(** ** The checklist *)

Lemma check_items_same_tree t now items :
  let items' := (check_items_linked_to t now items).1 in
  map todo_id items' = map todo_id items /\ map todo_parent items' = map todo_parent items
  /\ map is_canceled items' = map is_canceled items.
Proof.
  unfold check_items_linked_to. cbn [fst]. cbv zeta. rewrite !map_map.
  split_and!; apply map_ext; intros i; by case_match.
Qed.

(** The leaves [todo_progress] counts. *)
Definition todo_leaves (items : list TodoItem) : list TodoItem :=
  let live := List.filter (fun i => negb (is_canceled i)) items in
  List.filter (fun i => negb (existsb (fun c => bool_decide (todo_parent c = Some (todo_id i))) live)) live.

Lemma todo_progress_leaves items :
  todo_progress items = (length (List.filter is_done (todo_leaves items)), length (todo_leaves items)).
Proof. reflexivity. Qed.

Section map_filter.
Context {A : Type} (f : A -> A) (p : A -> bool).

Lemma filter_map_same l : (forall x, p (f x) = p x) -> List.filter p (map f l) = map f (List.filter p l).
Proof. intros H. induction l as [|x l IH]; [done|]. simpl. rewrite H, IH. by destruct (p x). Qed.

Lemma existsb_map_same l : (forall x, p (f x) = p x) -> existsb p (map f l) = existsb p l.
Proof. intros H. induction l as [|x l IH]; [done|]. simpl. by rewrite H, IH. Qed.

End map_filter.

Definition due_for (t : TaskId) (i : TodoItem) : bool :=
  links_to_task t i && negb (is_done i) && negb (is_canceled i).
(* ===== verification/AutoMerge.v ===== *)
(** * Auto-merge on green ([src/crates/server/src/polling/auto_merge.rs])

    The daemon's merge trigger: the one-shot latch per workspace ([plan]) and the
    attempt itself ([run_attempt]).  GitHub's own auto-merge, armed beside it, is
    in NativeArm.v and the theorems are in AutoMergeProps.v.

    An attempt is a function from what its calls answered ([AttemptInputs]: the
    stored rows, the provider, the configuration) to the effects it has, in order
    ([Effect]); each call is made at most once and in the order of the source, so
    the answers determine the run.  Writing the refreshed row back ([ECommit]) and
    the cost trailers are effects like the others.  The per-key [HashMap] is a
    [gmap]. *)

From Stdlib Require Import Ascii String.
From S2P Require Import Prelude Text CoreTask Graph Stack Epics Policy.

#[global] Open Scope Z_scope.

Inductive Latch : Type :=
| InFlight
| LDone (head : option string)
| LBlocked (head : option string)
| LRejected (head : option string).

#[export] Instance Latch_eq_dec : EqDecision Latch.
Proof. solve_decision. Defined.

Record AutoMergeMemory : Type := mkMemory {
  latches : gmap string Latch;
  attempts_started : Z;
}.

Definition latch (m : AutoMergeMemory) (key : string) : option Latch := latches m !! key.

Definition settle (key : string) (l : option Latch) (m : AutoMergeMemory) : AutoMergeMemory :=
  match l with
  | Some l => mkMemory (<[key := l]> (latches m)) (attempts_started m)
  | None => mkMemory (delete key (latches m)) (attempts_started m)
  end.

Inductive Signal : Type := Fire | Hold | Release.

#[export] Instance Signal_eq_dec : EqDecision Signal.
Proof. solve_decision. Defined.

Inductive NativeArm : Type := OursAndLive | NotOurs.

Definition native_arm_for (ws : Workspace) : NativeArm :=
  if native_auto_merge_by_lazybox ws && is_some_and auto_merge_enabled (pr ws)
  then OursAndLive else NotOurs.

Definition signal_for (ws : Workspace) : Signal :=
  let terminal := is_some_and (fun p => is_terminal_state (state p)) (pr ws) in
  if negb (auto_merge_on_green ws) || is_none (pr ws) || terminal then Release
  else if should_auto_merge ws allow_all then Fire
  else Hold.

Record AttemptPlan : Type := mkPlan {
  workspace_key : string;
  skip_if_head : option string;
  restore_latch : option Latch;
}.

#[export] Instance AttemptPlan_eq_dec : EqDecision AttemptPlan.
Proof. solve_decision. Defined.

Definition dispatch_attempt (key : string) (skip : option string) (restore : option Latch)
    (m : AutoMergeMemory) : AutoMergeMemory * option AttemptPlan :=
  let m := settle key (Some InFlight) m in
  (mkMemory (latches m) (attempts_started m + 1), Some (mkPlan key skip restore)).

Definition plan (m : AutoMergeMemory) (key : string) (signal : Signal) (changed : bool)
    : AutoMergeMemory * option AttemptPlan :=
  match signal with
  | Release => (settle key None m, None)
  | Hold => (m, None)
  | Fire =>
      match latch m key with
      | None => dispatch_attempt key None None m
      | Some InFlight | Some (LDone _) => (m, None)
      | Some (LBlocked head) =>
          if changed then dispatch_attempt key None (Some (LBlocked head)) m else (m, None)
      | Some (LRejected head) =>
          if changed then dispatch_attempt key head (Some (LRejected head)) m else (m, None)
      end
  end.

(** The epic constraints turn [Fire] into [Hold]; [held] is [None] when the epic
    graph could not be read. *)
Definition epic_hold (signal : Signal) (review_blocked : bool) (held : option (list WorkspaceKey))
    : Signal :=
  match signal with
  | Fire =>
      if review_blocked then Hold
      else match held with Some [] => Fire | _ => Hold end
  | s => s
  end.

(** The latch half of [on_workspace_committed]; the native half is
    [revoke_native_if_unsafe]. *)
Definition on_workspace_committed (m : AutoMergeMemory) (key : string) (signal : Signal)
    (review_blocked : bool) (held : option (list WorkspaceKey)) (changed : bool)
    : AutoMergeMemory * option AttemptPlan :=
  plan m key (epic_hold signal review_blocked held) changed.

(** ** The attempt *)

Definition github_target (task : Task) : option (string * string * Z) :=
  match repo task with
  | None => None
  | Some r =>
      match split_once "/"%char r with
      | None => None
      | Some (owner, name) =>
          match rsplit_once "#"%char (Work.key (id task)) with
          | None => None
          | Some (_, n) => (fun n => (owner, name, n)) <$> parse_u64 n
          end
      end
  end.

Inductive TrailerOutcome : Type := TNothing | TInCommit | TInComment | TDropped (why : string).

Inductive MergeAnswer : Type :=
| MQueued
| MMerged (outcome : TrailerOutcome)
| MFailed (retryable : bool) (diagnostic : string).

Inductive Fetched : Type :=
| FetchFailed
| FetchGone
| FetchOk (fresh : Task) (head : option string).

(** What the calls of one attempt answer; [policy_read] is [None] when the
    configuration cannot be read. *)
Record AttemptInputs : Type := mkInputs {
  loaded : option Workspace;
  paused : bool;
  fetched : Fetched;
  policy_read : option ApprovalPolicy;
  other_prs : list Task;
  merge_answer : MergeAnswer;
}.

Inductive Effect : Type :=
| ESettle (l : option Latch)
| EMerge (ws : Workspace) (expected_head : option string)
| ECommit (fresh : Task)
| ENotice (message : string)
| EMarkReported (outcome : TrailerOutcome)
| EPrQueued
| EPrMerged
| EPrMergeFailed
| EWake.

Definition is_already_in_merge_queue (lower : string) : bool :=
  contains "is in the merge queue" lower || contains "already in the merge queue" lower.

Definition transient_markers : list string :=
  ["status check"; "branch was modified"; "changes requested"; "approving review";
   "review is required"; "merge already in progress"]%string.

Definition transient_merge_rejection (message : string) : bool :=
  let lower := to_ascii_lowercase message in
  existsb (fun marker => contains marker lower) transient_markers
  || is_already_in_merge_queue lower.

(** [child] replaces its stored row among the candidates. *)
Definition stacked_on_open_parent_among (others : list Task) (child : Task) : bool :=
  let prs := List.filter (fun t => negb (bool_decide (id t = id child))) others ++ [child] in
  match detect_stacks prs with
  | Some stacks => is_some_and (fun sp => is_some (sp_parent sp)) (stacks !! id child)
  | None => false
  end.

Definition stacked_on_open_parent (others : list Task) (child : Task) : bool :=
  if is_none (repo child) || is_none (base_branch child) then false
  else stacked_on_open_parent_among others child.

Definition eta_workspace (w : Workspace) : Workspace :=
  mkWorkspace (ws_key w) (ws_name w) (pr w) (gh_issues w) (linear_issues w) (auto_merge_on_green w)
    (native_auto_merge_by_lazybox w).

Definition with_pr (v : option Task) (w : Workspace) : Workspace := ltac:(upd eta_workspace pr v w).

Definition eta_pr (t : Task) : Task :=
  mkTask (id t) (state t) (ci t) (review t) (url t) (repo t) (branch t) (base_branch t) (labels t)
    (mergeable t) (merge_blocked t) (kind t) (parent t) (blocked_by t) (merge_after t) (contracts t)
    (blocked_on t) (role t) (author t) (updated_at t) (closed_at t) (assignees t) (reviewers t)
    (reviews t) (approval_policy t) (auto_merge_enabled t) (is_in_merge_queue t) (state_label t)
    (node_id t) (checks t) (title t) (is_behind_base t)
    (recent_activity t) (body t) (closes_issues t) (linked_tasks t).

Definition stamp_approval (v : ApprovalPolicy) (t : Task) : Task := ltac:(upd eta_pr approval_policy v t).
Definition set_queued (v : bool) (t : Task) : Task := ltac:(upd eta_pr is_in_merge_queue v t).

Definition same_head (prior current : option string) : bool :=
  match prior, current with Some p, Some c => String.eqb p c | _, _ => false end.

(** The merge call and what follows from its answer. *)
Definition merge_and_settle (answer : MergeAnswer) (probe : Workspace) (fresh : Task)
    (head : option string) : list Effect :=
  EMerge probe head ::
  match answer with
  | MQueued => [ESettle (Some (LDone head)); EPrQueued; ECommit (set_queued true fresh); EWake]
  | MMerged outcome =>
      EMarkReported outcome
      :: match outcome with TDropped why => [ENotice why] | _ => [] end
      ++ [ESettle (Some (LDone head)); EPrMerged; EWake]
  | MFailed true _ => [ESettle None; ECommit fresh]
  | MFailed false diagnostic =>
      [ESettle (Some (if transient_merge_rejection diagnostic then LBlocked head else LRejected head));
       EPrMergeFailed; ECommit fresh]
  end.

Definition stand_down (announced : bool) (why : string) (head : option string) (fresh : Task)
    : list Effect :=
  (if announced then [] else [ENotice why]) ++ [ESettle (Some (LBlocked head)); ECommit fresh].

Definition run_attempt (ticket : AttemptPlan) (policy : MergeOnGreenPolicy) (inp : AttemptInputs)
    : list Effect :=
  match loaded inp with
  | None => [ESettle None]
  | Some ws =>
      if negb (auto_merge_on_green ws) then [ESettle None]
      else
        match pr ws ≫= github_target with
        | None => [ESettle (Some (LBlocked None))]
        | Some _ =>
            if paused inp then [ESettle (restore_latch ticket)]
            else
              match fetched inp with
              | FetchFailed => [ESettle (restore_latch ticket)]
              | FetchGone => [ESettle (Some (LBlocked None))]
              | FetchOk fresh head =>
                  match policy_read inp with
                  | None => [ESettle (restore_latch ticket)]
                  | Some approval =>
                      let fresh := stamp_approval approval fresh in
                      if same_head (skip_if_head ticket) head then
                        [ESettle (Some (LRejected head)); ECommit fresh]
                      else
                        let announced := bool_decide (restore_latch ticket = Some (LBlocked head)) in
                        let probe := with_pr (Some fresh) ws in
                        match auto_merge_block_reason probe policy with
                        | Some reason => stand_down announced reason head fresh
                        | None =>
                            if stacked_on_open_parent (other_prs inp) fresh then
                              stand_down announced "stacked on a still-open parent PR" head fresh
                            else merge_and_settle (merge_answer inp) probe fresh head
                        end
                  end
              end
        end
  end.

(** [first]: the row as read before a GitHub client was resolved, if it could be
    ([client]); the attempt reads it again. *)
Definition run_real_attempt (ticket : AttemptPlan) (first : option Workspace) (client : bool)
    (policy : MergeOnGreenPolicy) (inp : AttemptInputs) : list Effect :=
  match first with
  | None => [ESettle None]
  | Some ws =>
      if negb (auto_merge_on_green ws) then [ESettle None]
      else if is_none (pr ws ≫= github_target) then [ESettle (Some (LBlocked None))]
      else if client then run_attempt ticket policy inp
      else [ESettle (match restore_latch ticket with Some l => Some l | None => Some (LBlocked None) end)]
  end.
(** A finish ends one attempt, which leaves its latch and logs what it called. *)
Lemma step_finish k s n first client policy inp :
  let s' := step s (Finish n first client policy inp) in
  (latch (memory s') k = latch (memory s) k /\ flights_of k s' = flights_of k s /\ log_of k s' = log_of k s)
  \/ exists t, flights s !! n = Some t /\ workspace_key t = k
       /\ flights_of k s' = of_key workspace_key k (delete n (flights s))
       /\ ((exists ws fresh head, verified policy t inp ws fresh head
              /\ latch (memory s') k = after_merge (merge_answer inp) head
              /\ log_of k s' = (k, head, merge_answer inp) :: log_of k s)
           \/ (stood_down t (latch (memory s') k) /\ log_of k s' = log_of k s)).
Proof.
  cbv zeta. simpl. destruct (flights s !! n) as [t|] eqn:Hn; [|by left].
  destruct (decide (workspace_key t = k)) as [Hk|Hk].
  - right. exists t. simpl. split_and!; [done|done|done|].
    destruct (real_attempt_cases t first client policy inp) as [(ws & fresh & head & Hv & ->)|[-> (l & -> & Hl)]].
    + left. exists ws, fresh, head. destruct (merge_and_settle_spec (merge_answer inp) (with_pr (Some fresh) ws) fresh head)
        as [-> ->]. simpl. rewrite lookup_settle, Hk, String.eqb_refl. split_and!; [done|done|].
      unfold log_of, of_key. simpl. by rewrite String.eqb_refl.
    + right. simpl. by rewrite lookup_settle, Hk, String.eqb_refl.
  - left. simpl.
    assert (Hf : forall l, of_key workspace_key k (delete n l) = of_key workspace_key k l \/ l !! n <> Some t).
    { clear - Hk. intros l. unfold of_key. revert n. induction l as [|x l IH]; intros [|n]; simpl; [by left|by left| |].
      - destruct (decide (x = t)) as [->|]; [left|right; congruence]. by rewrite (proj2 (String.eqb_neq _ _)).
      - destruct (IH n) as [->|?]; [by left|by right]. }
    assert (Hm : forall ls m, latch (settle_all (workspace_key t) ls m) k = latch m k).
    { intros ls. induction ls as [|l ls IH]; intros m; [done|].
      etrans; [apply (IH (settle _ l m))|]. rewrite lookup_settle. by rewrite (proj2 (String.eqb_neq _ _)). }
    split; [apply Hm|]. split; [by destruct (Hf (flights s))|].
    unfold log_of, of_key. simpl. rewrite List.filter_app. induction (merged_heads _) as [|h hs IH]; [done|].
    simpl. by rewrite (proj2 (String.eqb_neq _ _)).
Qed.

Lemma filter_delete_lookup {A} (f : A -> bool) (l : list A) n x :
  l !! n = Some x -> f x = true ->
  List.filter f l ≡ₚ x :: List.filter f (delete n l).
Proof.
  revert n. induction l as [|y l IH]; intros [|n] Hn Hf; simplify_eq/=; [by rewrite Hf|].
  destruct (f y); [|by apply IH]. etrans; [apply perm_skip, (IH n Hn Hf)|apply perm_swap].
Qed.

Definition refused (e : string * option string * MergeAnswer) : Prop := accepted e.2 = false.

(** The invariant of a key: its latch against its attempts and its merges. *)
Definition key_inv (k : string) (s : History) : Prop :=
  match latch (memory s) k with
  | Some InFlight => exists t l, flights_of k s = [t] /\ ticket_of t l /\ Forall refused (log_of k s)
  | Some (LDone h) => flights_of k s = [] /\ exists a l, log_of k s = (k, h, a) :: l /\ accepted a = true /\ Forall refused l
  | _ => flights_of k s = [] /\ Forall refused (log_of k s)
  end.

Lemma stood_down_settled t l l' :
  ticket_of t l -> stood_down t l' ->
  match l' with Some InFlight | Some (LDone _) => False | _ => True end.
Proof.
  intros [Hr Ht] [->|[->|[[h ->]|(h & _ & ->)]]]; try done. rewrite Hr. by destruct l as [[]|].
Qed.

════

- _What is needed_
Proceeding from the line containing "EPrMergeFailed; ECommit fresh]" through the line containing "(if announced then", transcribe the lines above exactly, both end lines included.

- _Exercise answer_
       EPrMergeFailed; ECommit fresh]
  end.

Definition stand_down (announced : bool) (why : string) (head : option string) (fresh : Task)
    : list Effect :=
  (if announced then [] else [ENotice why]) ++ [ESettle (Some (LBlocked head)); ECommit fresh].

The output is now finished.